From the records below, transcribe only the lines running from the one with "(energy_upserted e w)))." through the one with "intensity_upserted emissions_upserted energy_upserted". Keep both of those end lines.

------ INPUT ------

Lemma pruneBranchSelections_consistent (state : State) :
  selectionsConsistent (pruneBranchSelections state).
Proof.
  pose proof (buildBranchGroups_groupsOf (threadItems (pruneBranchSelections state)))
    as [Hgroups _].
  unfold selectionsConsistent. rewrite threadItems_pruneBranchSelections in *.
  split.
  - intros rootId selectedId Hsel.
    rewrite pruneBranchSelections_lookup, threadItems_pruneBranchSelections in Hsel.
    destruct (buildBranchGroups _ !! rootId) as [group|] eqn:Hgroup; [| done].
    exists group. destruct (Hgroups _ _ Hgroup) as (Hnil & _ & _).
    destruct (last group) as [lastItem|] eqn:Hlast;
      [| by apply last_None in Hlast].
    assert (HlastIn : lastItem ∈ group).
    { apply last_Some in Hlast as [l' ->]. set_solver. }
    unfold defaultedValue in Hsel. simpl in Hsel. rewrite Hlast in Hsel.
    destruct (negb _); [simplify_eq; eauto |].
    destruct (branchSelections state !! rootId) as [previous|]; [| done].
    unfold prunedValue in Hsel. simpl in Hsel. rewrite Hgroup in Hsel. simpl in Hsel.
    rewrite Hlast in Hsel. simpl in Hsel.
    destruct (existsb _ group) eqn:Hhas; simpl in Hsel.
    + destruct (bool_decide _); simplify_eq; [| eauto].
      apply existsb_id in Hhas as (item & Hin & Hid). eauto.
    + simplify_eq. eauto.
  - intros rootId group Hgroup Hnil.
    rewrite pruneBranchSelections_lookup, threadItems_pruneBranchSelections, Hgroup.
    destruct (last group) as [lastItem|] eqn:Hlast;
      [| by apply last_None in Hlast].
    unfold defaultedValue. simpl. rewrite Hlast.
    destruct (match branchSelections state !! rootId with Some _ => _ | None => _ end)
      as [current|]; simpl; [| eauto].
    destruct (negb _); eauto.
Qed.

------
------ INPUT ------

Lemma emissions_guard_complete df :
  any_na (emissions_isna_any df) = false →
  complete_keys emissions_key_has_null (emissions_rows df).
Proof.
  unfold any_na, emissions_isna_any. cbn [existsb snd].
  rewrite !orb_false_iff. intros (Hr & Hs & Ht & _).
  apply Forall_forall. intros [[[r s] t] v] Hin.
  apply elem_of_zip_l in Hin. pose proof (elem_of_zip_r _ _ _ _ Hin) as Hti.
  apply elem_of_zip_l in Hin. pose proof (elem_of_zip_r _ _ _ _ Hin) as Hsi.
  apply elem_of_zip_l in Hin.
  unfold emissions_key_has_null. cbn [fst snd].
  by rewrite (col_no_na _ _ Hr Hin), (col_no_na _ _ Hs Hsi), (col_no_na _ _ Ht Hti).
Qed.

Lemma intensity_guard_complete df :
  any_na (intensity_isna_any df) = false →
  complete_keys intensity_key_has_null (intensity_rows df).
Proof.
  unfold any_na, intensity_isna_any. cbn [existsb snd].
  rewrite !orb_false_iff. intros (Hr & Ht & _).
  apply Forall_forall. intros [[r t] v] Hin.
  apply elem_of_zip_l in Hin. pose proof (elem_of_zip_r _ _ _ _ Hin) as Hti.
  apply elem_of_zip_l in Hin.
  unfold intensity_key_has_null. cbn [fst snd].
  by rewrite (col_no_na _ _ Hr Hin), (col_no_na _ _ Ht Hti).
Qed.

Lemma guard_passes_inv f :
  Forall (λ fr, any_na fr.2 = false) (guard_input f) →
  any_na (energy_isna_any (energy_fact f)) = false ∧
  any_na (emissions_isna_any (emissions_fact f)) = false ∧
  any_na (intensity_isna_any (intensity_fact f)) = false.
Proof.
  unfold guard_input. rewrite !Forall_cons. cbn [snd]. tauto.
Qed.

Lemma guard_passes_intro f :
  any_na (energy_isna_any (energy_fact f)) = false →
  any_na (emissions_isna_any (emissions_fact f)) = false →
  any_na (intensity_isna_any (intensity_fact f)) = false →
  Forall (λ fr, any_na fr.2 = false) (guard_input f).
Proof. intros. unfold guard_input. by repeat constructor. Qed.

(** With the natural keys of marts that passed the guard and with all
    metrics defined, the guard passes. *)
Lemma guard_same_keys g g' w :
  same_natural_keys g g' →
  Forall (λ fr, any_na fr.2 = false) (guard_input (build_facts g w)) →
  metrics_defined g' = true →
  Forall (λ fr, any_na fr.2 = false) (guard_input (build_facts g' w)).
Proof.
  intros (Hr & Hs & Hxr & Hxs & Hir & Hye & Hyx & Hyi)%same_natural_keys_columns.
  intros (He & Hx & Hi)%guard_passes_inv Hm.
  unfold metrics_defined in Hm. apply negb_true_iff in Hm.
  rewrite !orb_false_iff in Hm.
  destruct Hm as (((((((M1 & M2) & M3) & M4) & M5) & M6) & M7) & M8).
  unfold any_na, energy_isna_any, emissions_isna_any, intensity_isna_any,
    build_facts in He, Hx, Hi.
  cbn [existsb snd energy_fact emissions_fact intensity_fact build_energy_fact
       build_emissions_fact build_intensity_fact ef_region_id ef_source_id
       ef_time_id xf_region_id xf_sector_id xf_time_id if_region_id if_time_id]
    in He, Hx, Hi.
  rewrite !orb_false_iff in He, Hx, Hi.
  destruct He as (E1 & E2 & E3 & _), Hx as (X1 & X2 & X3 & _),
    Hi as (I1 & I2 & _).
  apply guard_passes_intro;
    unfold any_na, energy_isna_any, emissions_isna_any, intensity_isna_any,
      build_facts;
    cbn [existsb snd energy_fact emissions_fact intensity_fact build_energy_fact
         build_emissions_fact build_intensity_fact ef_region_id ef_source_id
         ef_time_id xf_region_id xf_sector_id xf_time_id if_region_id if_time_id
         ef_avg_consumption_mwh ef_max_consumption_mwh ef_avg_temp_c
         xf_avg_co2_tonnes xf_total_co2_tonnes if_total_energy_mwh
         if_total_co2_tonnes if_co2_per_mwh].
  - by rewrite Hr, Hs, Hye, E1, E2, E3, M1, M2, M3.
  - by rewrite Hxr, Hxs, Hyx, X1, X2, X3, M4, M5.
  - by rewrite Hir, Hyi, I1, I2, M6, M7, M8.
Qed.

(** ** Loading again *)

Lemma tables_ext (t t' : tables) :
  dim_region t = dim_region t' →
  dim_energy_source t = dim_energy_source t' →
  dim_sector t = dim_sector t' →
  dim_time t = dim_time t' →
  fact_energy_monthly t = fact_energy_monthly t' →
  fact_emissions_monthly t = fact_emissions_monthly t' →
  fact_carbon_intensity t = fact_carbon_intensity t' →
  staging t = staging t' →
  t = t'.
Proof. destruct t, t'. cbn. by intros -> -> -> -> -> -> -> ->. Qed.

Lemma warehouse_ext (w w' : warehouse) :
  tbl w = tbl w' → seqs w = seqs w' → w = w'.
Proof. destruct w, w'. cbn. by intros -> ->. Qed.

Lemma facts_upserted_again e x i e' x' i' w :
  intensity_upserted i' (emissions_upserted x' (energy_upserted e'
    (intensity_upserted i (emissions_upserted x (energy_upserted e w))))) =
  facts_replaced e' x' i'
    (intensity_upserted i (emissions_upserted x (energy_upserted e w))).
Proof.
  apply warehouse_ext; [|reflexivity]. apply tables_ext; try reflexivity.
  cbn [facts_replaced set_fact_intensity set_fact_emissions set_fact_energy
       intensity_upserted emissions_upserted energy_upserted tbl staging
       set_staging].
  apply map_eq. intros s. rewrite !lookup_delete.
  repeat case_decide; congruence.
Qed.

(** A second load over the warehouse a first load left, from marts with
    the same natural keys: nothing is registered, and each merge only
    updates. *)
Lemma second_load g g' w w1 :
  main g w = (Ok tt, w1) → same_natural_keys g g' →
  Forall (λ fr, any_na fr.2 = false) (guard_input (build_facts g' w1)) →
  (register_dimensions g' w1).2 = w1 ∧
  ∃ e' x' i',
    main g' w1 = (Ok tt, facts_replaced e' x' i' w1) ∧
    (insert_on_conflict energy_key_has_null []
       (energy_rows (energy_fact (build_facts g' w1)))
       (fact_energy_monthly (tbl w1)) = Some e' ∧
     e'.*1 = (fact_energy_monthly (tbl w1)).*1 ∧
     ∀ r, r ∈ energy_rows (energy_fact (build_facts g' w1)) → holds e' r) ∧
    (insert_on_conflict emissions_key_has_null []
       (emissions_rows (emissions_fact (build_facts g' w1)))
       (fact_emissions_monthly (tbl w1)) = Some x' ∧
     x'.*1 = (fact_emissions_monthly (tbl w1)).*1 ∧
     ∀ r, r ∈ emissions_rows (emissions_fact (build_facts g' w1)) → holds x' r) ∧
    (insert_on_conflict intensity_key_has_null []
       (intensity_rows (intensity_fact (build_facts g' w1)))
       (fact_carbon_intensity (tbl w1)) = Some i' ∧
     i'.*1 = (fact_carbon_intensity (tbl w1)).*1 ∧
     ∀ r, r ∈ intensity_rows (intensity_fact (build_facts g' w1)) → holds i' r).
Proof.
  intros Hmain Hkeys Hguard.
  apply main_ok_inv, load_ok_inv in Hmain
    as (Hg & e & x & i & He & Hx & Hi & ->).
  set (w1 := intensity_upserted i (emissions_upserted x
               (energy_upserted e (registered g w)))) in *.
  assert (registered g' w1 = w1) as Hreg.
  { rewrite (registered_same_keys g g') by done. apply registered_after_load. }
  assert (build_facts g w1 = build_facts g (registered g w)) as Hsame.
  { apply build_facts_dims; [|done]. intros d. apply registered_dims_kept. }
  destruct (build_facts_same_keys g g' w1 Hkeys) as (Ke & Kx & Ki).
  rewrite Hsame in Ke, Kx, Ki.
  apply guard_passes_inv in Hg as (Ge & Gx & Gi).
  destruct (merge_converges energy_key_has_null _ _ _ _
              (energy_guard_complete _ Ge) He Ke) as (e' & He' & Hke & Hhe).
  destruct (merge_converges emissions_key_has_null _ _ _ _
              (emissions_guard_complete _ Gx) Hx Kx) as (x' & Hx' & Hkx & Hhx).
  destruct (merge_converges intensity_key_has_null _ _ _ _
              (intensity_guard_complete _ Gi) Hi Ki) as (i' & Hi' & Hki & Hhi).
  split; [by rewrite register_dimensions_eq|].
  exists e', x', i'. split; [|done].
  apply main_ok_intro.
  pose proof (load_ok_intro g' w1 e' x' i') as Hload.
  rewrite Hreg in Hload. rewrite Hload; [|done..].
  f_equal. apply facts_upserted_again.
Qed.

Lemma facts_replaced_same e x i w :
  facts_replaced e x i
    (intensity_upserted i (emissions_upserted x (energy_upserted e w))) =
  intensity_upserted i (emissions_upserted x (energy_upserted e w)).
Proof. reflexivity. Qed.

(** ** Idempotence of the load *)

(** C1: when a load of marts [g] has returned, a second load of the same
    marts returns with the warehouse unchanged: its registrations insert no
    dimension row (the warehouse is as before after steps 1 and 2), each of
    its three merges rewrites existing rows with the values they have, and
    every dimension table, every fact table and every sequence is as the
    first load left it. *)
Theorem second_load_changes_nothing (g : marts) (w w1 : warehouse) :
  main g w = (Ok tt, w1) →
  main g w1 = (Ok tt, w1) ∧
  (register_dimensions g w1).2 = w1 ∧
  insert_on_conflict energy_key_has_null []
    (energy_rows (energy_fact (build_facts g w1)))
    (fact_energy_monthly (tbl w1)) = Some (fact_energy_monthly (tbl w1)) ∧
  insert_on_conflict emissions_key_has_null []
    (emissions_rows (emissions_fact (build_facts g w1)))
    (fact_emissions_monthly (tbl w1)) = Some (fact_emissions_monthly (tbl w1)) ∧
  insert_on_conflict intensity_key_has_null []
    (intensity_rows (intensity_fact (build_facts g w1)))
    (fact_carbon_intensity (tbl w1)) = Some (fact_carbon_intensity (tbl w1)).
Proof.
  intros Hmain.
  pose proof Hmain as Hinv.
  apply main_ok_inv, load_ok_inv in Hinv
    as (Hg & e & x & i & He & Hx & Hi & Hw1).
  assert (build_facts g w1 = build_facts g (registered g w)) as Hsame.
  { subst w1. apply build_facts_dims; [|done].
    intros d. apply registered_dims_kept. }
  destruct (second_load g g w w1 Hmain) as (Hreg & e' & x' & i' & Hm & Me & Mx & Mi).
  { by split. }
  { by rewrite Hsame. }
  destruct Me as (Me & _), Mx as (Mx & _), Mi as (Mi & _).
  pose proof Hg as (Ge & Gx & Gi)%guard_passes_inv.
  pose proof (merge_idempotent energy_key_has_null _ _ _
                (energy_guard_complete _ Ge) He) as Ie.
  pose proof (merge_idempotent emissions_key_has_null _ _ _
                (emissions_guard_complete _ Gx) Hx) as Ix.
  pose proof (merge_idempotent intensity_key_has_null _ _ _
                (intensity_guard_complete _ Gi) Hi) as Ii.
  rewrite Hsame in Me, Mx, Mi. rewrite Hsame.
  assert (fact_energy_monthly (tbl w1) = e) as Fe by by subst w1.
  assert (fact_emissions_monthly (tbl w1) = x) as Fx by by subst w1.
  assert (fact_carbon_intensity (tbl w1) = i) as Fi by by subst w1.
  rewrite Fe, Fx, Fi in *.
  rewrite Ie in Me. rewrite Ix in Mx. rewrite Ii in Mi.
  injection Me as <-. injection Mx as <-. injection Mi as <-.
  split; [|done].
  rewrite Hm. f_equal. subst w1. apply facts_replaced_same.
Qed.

------

◆ **RESULT OF THE EXERCISE**:
    (intensity_upserted i (emissions_upserted x (energy_upserted e w))).
Proof.
  apply warehouse_ext; [|reflexivity]. apply tables_ext; try reflexivity.
  cbn [facts_replaced set_fact_intensity set_fact_emissions set_fact_energy
       intensity_upserted emissions_upserted energy_upserted tbl staging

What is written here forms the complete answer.